Count the lines in the records below that contain the word "true", and give that figure alone.

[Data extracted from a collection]
---

Lemma is_parallel_overlap_witness :
  (is_parallel Z.leb [[(0, 10)%Z; (50, 60)%Z]; [(20, 30)%Z; (55, 70)%Z]] = Some true ↔
     ∃ i1 i2, i1 ∈ [(0, 10)%Z; (50, 60)%Z] ∧ i2 ∈ [(20, 30)%Z; (55, 70)%Z] ∧
       overlap Z.leb i1 i2) ∧
  is_parallel Z.leb [[(0, 10)%Z; (50, 60)%Z]; [(20, 30)%Z; (55, 70)%Z]] =
    is_parallel Z.leb [[(20, 30)%Z; (55, 70)%Z]; [(0, 10)%Z; (50, 60)%Z]].
Proof.
  apply (is_parallel_overlap Z.leb [(0, 10)%Z; (50, 60)%Z] [(20, 30)%Z; (55, 70)%Z]).
  - intros x y. rewrite !Z.leb_le. lia.
  - intros x y z. rewrite !Z.leb_le. lia.
  - unfold well_formed. repeat constructor.
  - unfold well_formed. repeat constructor.
Defined.
(** C1, as the floats have it: when a collision response fires (the ball
    overlaps the paddle and moves toward it), the new velocity has
    [vx² + vy²] equal to [BALL_SPEED²] up to the rounding of the float
    operations, within [1e-12] whatever the offset of the hit, and [vx]
    points away from the paddle that was struck: positive after the left
    paddle, negative after the right one. *)
Theorem paddle_bounce_speed_up_to_rounding (A : Rounded.Arith) (s : Game.State) :
  Rounded.sound A ->
  (Rect.colliderect (Ball.rect (Game.ball s)) (Paddle.rect (Game.left_paddle s)) = true ->
   (Ball.vx (Game.ball s) < 0)%R ->
   let b' := Game.ball (fst (Rounded.left_collision A s)) in
   (Rabs ((Ball.vx b')² + (Ball.vy b')² - (IZR BALL_SPEED)²) <= 1 / 10 ^ 12 /\
    0 < Ball.vx b')%R) /\
  (Rect.colliderect (Ball.rect (Game.ball s)) (Paddle.rect (Game.right_paddle s)) = true ->
   (0 < Ball.vx (Game.ball s))%R ->
   let b' := Game.ball (fst (Rounded.right_collision A s)) in
   (Rabs ((Ball.vx b')² + (Ball.vy b')² - (IZR BALL_SPEED)²) <= 1 / 10 ^ 12 /\
    Ball.vx b' < 0)%R).
Proof.
  intros HA.
  assert (forall o : R, (-1 <= o <= 1 -> 1 / 2 <= cos (o * (PI / 3)))%R) as Hcos.
  { intros o Ho. apply cos_within_max_angle. now apply offset_angle_within_max. }
  assert (((IZR BALL_SPEED)² = 49)%R) as -> by (unfold BALL_SPEED, Rsqr; lra).
  split; intros Hc Hv; cbv zeta.
  - rewrite (rounded_left_collision_velocity A s Hc Hv). cbn [Ball.vx Ball.vy].
    pose proof (clamp_bounds (Rounded.quotient A (Ball.rect (Game.ball s))
                                (Paddle.rect (Game.left_paddle s)))) as Ho.
    fold (Rounded.hit_offset A (Ball.rect (Game.ball s))
            (Paddle.rect (Game.left_paddle s))) in Ho.
    destruct (bounce_components A HA 7 _ (or_introl eq_refl) Ho) as (Hs & Hx & _).
    split; [exact Hs |]. specialize (Hcos _ Ho). lra.
  - rewrite (rounded_right_collision_velocity A s Hc Hv). cbn [Ball.vx Ball.vy].
    pose proof (clamp_bounds (Rounded.quotient A (Ball.rect (Game.ball s))
                                (Paddle.rect (Game.right_paddle s)))) as Ho.
    fold (Rounded.hit_offset A (Ball.rect (Game.ball s))
            (Paddle.rect (Game.right_paddle s))) in Ho.
    destruct (bounce_components A HA (-7) _ (or_intror eq_refl) Ho) as (Hs & Hx & _).
    split; [exact Hs |]. specialize (Hcos _ Ho). lra.
Qed.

---

■ **Answer space**:
3